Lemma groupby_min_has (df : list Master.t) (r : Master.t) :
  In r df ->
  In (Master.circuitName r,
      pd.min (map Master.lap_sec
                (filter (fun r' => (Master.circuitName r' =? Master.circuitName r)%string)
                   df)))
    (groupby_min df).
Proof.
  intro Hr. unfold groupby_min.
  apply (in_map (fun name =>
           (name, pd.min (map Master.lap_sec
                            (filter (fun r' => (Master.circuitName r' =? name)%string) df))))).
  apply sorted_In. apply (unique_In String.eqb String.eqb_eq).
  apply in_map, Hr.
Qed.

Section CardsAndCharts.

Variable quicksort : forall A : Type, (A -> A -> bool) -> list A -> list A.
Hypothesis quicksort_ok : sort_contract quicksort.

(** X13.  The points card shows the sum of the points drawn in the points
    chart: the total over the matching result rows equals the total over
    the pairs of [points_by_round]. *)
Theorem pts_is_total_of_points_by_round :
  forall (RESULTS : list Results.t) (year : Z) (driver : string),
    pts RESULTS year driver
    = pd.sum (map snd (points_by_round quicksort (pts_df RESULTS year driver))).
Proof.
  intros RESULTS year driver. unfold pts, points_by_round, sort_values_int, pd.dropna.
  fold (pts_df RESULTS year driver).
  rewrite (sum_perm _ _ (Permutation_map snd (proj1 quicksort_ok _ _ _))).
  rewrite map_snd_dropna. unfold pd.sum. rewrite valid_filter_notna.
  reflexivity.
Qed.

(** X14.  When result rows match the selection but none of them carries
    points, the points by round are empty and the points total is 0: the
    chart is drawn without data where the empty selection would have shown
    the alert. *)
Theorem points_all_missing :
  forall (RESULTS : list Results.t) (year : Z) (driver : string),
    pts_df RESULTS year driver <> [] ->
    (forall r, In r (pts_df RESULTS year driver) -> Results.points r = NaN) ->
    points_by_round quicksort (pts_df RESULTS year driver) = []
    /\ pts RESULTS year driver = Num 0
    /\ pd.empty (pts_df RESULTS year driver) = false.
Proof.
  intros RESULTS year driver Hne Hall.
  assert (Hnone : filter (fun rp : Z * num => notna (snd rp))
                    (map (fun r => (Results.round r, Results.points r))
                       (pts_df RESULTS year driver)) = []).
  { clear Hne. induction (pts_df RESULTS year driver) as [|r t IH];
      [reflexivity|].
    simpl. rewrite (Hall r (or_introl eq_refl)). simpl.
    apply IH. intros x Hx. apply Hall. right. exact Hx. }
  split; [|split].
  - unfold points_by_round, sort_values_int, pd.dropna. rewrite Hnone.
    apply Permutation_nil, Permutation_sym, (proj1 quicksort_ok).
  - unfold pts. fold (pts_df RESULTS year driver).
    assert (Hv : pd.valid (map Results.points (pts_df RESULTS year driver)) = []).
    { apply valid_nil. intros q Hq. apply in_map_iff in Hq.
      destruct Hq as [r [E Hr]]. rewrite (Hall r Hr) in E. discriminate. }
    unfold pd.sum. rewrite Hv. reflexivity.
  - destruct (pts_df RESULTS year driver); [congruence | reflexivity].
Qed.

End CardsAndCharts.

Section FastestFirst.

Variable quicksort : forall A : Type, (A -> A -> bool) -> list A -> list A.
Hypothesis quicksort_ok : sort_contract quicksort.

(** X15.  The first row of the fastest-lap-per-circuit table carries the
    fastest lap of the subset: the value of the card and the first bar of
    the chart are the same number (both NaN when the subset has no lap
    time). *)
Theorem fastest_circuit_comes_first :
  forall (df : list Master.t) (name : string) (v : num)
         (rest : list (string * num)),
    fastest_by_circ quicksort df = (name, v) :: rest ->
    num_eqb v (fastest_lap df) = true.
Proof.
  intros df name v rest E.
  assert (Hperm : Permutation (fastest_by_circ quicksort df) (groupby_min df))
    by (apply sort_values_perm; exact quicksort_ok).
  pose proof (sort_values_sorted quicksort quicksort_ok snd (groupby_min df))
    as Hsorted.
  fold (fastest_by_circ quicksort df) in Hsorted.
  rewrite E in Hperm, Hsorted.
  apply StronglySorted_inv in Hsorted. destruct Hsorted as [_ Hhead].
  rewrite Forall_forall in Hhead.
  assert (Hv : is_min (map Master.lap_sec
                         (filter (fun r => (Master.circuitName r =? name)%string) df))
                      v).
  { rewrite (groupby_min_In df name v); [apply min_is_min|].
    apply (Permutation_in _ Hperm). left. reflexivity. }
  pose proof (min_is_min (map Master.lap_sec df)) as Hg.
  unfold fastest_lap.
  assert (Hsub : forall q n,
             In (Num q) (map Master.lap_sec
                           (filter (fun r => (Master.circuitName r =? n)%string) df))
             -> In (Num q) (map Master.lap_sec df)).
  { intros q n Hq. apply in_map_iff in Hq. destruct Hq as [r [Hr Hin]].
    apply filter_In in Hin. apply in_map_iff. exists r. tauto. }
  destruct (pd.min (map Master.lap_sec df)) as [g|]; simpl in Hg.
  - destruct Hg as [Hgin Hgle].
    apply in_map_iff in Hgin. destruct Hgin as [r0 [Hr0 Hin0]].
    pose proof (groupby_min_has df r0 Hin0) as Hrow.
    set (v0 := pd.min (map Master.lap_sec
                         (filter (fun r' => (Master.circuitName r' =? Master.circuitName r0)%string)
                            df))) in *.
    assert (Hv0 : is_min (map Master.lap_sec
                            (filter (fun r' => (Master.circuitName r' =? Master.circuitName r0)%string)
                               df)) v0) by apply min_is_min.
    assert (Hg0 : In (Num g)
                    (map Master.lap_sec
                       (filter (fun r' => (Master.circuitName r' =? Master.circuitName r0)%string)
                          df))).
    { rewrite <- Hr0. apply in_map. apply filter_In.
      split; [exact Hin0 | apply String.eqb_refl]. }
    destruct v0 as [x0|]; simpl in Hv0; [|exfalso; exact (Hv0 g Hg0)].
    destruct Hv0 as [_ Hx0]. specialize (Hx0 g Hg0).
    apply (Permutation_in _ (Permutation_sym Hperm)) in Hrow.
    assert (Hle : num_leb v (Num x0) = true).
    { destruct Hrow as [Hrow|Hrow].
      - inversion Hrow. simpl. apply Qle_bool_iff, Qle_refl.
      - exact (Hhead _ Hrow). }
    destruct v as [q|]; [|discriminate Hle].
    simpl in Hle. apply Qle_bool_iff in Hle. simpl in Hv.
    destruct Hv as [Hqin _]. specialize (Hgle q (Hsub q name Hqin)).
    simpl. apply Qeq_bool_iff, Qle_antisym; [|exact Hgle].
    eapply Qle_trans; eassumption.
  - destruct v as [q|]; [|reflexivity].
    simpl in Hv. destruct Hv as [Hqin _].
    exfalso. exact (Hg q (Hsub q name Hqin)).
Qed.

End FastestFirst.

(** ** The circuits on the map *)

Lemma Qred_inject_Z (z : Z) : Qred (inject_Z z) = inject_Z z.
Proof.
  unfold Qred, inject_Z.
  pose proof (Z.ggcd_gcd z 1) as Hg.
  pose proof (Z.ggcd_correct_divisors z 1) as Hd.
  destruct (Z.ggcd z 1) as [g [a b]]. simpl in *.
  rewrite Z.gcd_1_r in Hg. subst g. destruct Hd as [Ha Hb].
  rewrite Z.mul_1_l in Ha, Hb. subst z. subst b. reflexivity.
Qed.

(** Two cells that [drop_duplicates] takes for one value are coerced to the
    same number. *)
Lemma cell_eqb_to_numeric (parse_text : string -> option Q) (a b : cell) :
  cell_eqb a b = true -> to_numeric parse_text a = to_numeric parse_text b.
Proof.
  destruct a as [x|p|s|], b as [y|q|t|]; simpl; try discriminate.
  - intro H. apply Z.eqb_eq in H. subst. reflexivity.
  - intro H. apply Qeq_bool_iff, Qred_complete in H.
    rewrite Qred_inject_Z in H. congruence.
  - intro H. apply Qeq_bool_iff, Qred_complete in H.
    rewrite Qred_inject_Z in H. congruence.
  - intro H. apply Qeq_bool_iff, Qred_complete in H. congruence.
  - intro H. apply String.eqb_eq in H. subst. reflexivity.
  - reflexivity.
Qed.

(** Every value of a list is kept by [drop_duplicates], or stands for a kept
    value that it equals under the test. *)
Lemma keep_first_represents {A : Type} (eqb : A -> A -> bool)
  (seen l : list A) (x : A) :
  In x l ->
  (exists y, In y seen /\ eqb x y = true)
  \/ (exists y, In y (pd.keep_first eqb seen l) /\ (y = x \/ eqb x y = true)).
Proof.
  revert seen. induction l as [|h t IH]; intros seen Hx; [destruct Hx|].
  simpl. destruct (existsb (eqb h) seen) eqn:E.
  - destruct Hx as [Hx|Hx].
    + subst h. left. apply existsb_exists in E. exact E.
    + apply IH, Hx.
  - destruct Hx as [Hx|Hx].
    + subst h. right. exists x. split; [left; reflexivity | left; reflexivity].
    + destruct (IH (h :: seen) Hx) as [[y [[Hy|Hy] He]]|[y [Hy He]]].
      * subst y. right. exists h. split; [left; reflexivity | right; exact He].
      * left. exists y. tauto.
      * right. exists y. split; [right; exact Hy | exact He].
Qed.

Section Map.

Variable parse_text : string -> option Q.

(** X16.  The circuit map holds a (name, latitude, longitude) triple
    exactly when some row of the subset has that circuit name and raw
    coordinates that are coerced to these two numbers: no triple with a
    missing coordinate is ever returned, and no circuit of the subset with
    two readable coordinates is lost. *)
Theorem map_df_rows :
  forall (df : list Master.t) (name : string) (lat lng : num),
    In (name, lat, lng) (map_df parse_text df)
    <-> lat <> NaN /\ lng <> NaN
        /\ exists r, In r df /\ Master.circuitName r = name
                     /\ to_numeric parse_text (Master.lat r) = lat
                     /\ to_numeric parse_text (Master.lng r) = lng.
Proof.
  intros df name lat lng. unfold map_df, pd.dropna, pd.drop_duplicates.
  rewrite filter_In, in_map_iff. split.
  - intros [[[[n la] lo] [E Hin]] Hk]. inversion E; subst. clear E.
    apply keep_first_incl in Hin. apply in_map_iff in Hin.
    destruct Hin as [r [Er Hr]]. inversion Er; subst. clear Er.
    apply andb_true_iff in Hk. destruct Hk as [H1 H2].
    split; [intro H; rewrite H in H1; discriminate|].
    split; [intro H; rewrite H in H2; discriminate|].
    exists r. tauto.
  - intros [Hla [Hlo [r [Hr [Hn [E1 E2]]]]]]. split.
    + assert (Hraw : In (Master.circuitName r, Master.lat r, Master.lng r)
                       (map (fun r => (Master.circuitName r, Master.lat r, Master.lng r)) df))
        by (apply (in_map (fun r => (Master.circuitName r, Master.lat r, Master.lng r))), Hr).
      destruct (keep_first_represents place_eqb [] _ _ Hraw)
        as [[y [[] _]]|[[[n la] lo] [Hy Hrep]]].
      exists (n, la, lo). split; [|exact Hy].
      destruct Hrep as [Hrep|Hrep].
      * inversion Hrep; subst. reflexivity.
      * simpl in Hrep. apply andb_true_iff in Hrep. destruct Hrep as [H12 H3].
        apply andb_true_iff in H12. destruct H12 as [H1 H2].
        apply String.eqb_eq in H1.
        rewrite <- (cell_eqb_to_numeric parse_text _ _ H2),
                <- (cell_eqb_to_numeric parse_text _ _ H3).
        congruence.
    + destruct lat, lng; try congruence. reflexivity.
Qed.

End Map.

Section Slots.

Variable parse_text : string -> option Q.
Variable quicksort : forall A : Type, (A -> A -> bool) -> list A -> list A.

+ + + + +

#### Work order
Only the lines above starting with the one with "Section CardsAndCharts." and going through the one with "rewrite map_snd_dropna. unfold" are to be copied, word for word and with both ends kept.

#### Result of the task
Section CardsAndCharts.

Variable quicksort : forall A : Type, (A -> A -> bool) -> list A -> list A.
Hypothesis quicksort_ok : sort_contract quicksort.

(** X13.  The points card shows the sum of the points drawn in the points
    chart: the total over the matching result rows equals the total over
    the pairs of [points_by_round]. *)
Theorem pts_is_total_of_points_by_round :
  forall (RESULTS : list Results.t) (year : Z) (driver : string),
    pts RESULTS year driver
    = pd.sum (map snd (points_by_round quicksort (pts_df RESULTS year driver))).
Proof.
  intros RESULTS year driver. unfold pts, points_by_round, sort_values_int, pd.dropna.
  fold (pts_df RESULTS year driver).
  rewrite (sum_perm _ _ (Permutation_map snd (proj1 quicksort_ok _ _ _))).
  rewrite map_snd_dropna. unfold pd.sum. rewrite valid_filter_notna.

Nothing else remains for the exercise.